The companies’ joint press release touts the deal for combining “two complementary organizations with iconic brands and deep roots in their local communities to establish a national footprint and unite around Kroger’s purpose to feed the human spirit. Through a family of well-known and trusted supermarket banners, this combination will expand customer reach and improve proximity to deliver fresh and affordable food to approximately 85 million households with a premier omnichannel experience.” Kroger’s has long grown via acquisition and includes banner companies Fred Meyer, Ralphs, and King Soopers while Albertsons’s subsidiaries include Safeway, Acme, and Tom Thumb.
Although the grocers’ combine sales represent 16% of the market, they still lag Walmart’s dominate position in the grocery space, with the behemoth’s 20.9% market share including sales of subsidiaries Sam’s Club and BJ’s Wholesale.
The deal already contemplates regulatory scrutiny, stating “In connection with obtaining the requisite regulatory clearance necessary to consummate the transaction, Kroger and Albertsons Cos. expect to make store divestitures.” Analysts anticipate a lengthy regulatory approval process, as the Biden Administration’s more aggressive antitrust policy has significantly increased enforcement activity.

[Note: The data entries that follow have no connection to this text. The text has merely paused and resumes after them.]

(* ===== verification/Quorum.v ===== *)
(** * Quorum: majorities and the commit index of a voter set

    Models [quorum] ([src/api/node/mod.rs]), [subset_vote_majority] and
    [voter_majority] ([src/api/node/election.rs]) and
    [subset_quorum_index_into] ([src/api/node/replication/shared.rs]).  Any two
    majorities of a configuration, joint or not, share a voter, and so do a
    majority of a joint configuration and one of either half; the quorum index is
    the greatest index that a majority has acknowledged. *)

From stdpp Require Import base list sets sorting.
From Stdlib Require Import ZArith Lia.
From S2P Require Import Prelude Types Progress.

Local Open Scope Z_scope.

Definition quorum (nodes : nat) : nat := (nodes / 2 + 1)%nat.

Definition subset_vote_majority (subset granted : list PeerId) : bool :=
  let count := length (List.filter (fun p => contains p granted) subset) in
  (quorum (length subset) <=? count)%nat.

(** [voter_majority], on the two fields of the node it reads. *)
Definition voter_majority_of (joint : option (list PeerId * list PeerId))
  (peers granted : list PeerId) : bool :=
  match joint with
  | Some (old_peers, new_peers) =>
      subset_vote_majority old_peers granted && subset_vote_majority new_peers granted
  | None => (quorum (length peers) <=? length granted)%nat
  end.

Definition member_ack (peer_progress : PeerMap PeerProgress) (self_id : PeerId)
  (last_index : LogIndex) (peer : PeerId) : LogIndex :=
  if peer =? self_id then last_index
  else match pm_get peer peer_progress with
       | Some p => match_index p
       | None => 0
       end.

Definition descending (a b : LogIndex) : Prop := b <= a.
#[export] Instance descending_dec : RelDecision descending := fun a b => Z.le_dec b a.

(** [acks.sort_unstable_by(|a, b| b.cmp(a))] *)
Definition sort_descending (acks : list LogIndex) : list LogIndex :=
  merge_sort descending acks.

Definition subset_quorum_index_into (peer_progress : PeerMap PeerProgress)
  (self_id : PeerId) (subset : list PeerId) (last_index : LogIndex) : option LogIndex :=
  if is_nil subset then None
  else
    let acks := map (member_ack peer_progress self_id last_index) subset in
    sort_descending acks !! (quorum (length subset) - 1)%nat.

(** ** Majorities intersect *)

Lemma filter_overlap (P : list PeerId) (f g : PeerId -> bool) :
  (length P < length (List.filter f P) + length (List.filter g P))%nat ->
  exists p, p ∈ P /\ f p = true /\ g p = true.
Proof.
  induction P as [|p P IH]; simpl; [lia|]. intros H.
  destruct (f p) eqn:Hf, (g p) eqn:Hg; simpl in H.
  1: exists p; split; [apply elem_of_cons; by left | done].
  all: destruct IH as (q & Hq & ? & ?); [lia|]; exists q;
    split; [apply elem_of_cons; by right | done].
Qed.

Lemma two_quorums n a b : (quorum n <= a -> quorum n <= b -> n < a + b)%nat.
Proof. unfold quorum. pose proof (Nat.div_mod_eq n 2). pose proof (Nat.mod_upper_bound n 2). lia. Qed.

Lemma subset_vote_majority_intersect P g1 g2 :
  subset_vote_majority P g1 = true -> subset_vote_majority P g2 = true ->
  exists p, p ∈ P /\ p ∈ g1 /\ p ∈ g2.
Proof.
  unfold subset_vote_majority. rewrite !Nat.leb_le. intros H1 H2.
  destruct (filter_overlap P _ _ (two_quorums _ _ _ H1 H2)) as (p & Hp & Hf & Hg).
  membership. eauto.
Qed.

(** The non-joint arm counts the granted list, which holds distinct voters. *)
Lemma length_granted_le peers granted :
  NoDup granted -> (forall p, p ∈ granted -> p ∈ peers) ->
  (length granted <= length (List.filter (fun p => contains p granted) peers))%nat.
Proof.
  intros Hn Hsub. rewrite NoDup_ListNoDup in Hn. apply NoDup_incl_length; [done|].
  intros p Hp. apply filter_In. rewrite <- !list_elem_of_In in *.
  split; [by apply Hsub | by apply contains_spec].
Qed.

(** A list of voters as the vote collectors build it: distinct members of the
    effective voter set. *)
Definition voters_of (peers granted : list PeerId) : Prop :=
  NoDup granted /\ forall p, p ∈ granted -> p ∈ peers.

Lemma voter_majority_plain peers granted :
  voters_of peers granted -> voter_majority_of None peers granted = true ->
  subset_vote_majority peers granted = true.
Proof.
  intros [Hn Hsub]. simpl. rewrite Nat.leb_le. intros H.
  unfold subset_vote_majority. apply Nat.leb_le.
  pose proof (length_granted_le _ _ Hn Hsub). lia.
Qed.

(** Under one configuration, joint or not. *)
Lemma same_config_intersect joint peers g1 g2 :
  voters_of peers g1 -> voters_of peers g2 ->
  voter_majority_of joint peers g1 = true -> voter_majority_of joint peers g2 = true ->
  exists p, p ∈ g1 /\ p ∈ g2.
Proof.
  intros V1 V2 H1 H2. destruct joint as [[old new]|].
  - simpl in *. zbool.
    destruct (subset_vote_majority_intersect old g1 g2) as (p & _ & ? & ?); [done..|]. eauto.
  - destruct (subset_vote_majority_intersect peers g1 g2) as (p & _ & ? & ?);
      [by apply voter_majority_plain.. |]. eauto.
Qed.

(** A majority of a joint configuration and one of either of its halves. *)
Lemma joint_half_intersect old new merged peers g1 g2 :
  peers = old \/ peers = new ->
  voter_majority_of (Some (old, new)) merged g1 = true ->
  voters_of peers g2 -> voter_majority_of None peers g2 = true ->
  exists p, p ∈ g1 /\ p ∈ g2.
Proof.
  intros Hp [H1o H1n]%andb_true_iff V2 H2. apply voter_majority_plain in H2; [|done].
  destruct (subset_vote_majority_intersect peers g1 g2) as (p & _ & ? & ?);
    [destruct Hp; by subst|done|eauto].
Qed.

(** ** The quorum index *)

Definition count_ge (i : LogIndex) (acks : list LogIndex) : nat :=
  length (List.filter (fun a => i <=? a) acks).

(** Whether a majority of [subset] has replicated index [i]. *)
Definition replicated_by_majority (peer_progress : PeerMap PeerProgress) (self_id : PeerId)
  (subset : list PeerId) (last_index i : LogIndex) : bool :=
  (quorum (length subset) <=?
   count_ge i (map (member_ack peer_progress self_id last_index) subset))%nat.

Lemma sort_descending_perm acks : sort_descending acks ≡ₚ acks.
Proof. apply merge_sort_Permutation. Qed.

Lemma sort_descending_sorted acks : StronglySorted descending (sort_descending acks).
Proof.
  apply StronglySorted_merge_sort; unfold descending; [intros a b c; lia | intros a b; lia].
Qed.

Lemma count_ge_perm i l k : l ≡ₚ k -> count_ge i l = count_ge i k.
Proof.
  intros H. unfold count_ge. induction H; simpl; try congruence.
  - destruct (i <=? x); simpl; congruence.
  - by destruct (i <=? x), (i <=? y).
Qed.

(** In a descending list, position [k] holds at least [i] iff more than [k]
    elements do. *)
Lemma sorted_lookup_count l k x i :
  StronglySorted descending l -> l !! k = Some x ->
  i <= x <-> (k < count_ge i l)%nat.
Proof.
  intros Hs. revert k. unfold count_ge.
  induction Hs as [|a l Hs IH Hall]; intros k Hk; [done|]. simpl.
  rewrite List.Forall_forall in Hall.
  assert (Hnone : a < i -> List.filter (fun b => i <=? b) l = []).
  { intros Ha.
    destruct (List.filter (fun b => i <=? b) l) as [|b t] eqn:E; [done|].
    assert (Hb : In b (List.filter (fun b => i <=? b) l)) by (rewrite E; by left).
    apply filter_In in Hb as [Hin Hb]. specialize (Hall b Hin). unfold descending in Hall. zbool. lia. }
  destruct k as [|k]; simpl in Hk.
  - injection Hk as <-. destruct (Z.leb_spec i a) as [|Hlt]; simpl; [lia|].
    rewrite Hnone by done. simpl. lia.
  - specialize (IH k Hk). destruct (Z.leb_spec i a) as [|Hlt]; simpl; [lia|].
    rewrite Hnone in * by done. simpl in *. lia.
Qed.

Lemma quorum_pos n : (0 < quorum n)%nat.
Proof. unfold quorum. lia. Qed.

Lemma quorum_le n : n <> 0%nat -> (quorum n <= n)%nat.
Proof. unfold quorum. intros. pose proof (Nat.div_mod_eq n 2). lia. Qed.

Lemma subset_quorum_index_Some pp self subset last :
  subset <> [] -> exists q, subset_quorum_index_into pp self subset last = Some q.
Proof.
  intros Hne. unfold subset_quorum_index_into. destruct subset as [|p ps]; [done|].
  cbn [is_nil]. apply lookup_lt_is_Some.
  rewrite sort_descending_perm, length_map.
  pose proof (quorum_le (length (p :: ps))). pose proof (quorum_pos (length (p :: ps))).
  simpl length in *. lia.
Qed.

Lemma subset_quorum_index_ge pp self subset last q i :
  subset_quorum_index_into pp self subset last = Some q ->
  i <= q <-> replicated_by_majority pp self subset last i = true.
Proof.
  unfold subset_quorum_index_into, replicated_by_majority.
  destruct subset as [|p ps]; [done|]. cbn [is_nil]. intros Hq.
  rewrite (sorted_lookup_count _ _ _ i (sort_descending_sorted _) Hq).
  rewrite (count_ge_perm i _ _ (sort_descending_perm _)), Nat.leb_le.
  pose proof (quorum_pos (length (p :: ps))). lia.
Qed.

(** The quorum index of a non-empty voter set exists and is the greatest
    index a strict majority of the set has replicated, counting the leader's
    own tip for itself and nothing for a voter without progress. *)
Theorem subset_quorum_index_greatest pp self subset last :
  subset <> [] ->
  exists q, subset_quorum_index_into pp self subset last = Some q /\
    replicated_by_majority pp self subset last q = true /\
    forall i, replicated_by_majority pp self subset last i = true <-> i <= q.
Proof.
  intros Hne. destruct (subset_quorum_index_Some pp self subset last Hne) as [q Hq].
  exists q. split; [done|]. split.
  - apply (subset_quorum_index_ge _ _ _ _ _ q Hq). lia.
  - intros i. symmetry. by apply subset_quorum_index_ge.
Qed.

Lemma subset_quorum_index_greatest_witness :
  exists q, subset_quorum_index_into [(2, {| next_index := 6; match_index := 5 |})] 1
              [1; 2; 3] 9 = Some q /\ q = 5.
Proof.
  destruct (subset_quorum_index_greatest [(2, {| next_index := 6; match_index := 5 |})] 1
              [1; 2; 3] 9) as (q & Hq & _); [done|].
  exists q. split; [exact Hq|]. vm_compute in Hq. congruence.
Defined.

In order to meet regulatory approval, the companies have already formulated a plan: they announced they are willing to spin off up to 650 of their stores. As analysts put it, “if they cannot find buyers they have an unusual spin-off structure up their sleeves:” because a divestiture of so many stores would typically take many months, they companies contemplate accelerating the move – and regulatory approval along with it – by divesting the stores into a new company owned by Albertsons’s shareholders. The companies expect the merger to close in early 2024.
According to Matterhorn’s M&A database, which harnesses both AI and attorneys to digest the granular deal points of publicly announced transactions, Kroger was advised by law firms Weil, Gotshal & Manges LLP and Arnold & Porter Kaye Scholer LLP. Albertsons was advised by law firm Jenner & Block LLP and White & Case LLP.